### DESCRIPTION OF THE TASK
Retype the listing in full. Change nothing.
═════ DATA SECTION ═════
(** X18.  If Save File Destination was never pressed, [get_settings] on
    valid rows accepts the dialog and then raises [AttributeError] on
    [self.filename]: the dialog closes as accepted and nothing is
    returned. *)
Theorem get_settings_without_a_file av env caption evs :
  let c := fst (dialog_run evs (JPLScanConfig_init caption, [])) in
  forallb (fun ev => negb (is_saveButton ev)) evs = true ->
  io_fails env (config_ticks c) = false ->
  Forall (fun r => fst (read_row av (bandSelect_currentIndex env) r) = false)
    (entryWidgetList c) ->
  exists c',
    get_settings av env c = (Failed (AttributeError "filename"%string), c') /\
    config_accepted c' = true /\
    config_out c' = config_out c ++ [apilc_read_tc].
Proof.
  intros c Hev Hio Hall.
  assert (Hf : config_filename c = None) by (unfold c; by rewrite dialog_run_no_file).
  unfold get_settings. rewrite Hio, read_rows_valid by done. cbn. rewrite Hf.
  eexists. split; [reflexivity|]. done.
Qed.

Lemma read_rows_nonzero av vdi rows n acc :
  fst (read_rows av vdi rows n acc) <> 0 ->
  n <> 0 /\ Forall (fun r => fst (read_row av vdi r) = false) rows.
Proof.
  revert n acc. induction rows as [|r rows IH]; intros n acc H; cbn in H.
  - done.
  - destruct (read_row av vdi r) as [bad e] eqn:Er. destruct bad; cbn in H.
    + rewrite Z.mul_0_r in H. by rewrite read_rows_stays_zero in H.
    + destruct (IH _ _ H) as [Hn Hall]. split; [lia|].
      constructor; [by rewrite Er|done].
Qed.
═════
### RESPONSE TO THIS EXERCISE
(** X18.  If Save File Destination was never pressed, [get_settings] on
    valid rows accepts the dialog and then raises [AttributeError] on
    [self.filename]: the dialog closes as accepted and nothing is
    returned. *)
Theorem get_settings_without_a_file av env caption evs :
  let c := fst (dialog_run evs (JPLScanConfig_init caption, [])) in
  forallb (fun ev => negb (is_saveButton ev)) evs = true ->
  io_fails env (config_ticks c) = false ->
  Forall (fun r => fst (read_row av (bandSelect_currentIndex env) r) = false)
    (entryWidgetList c) ->
  exists c',
    get_settings av env c = (Failed (AttributeError "filename"%string), c') /\
    config_accepted c' = true /\
    config_out c' = config_out c ++ [apilc_read_tc].
Proof.
  intros c Hev Hio Hall.
  assert (Hf : config_filename c = None) by (unfold c; by rewrite dialog_run_no_file).
  unfold get_settings. rewrite Hio, read_rows_valid by done. cbn. rewrite Hf.
  eexists. split; [reflexivity|]. done.
Qed.

Lemma read_rows_nonzero av vdi rows n acc :
  fst (read_rows av vdi rows n acc) <> 0 ->
  n <> 0 /\ Forall (fun r => fst (read_row av vdi r) = false) rows.
Proof.
  revert n acc. induction rows as [|r rows IH]; intros n acc H; cbn in H.
  - done.
  - destruct (read_row av vdi r) as [bad e] eqn:Er. destruct bad; cbn in H.
    + rewrite Z.mul_0_r in H. by rewrite read_rows_stays_zero in H.
    + destruct (IH _ _ H) as [Hn Hall]. split; [lia|].
      constructor; [by rewrite Er|done].
Qed.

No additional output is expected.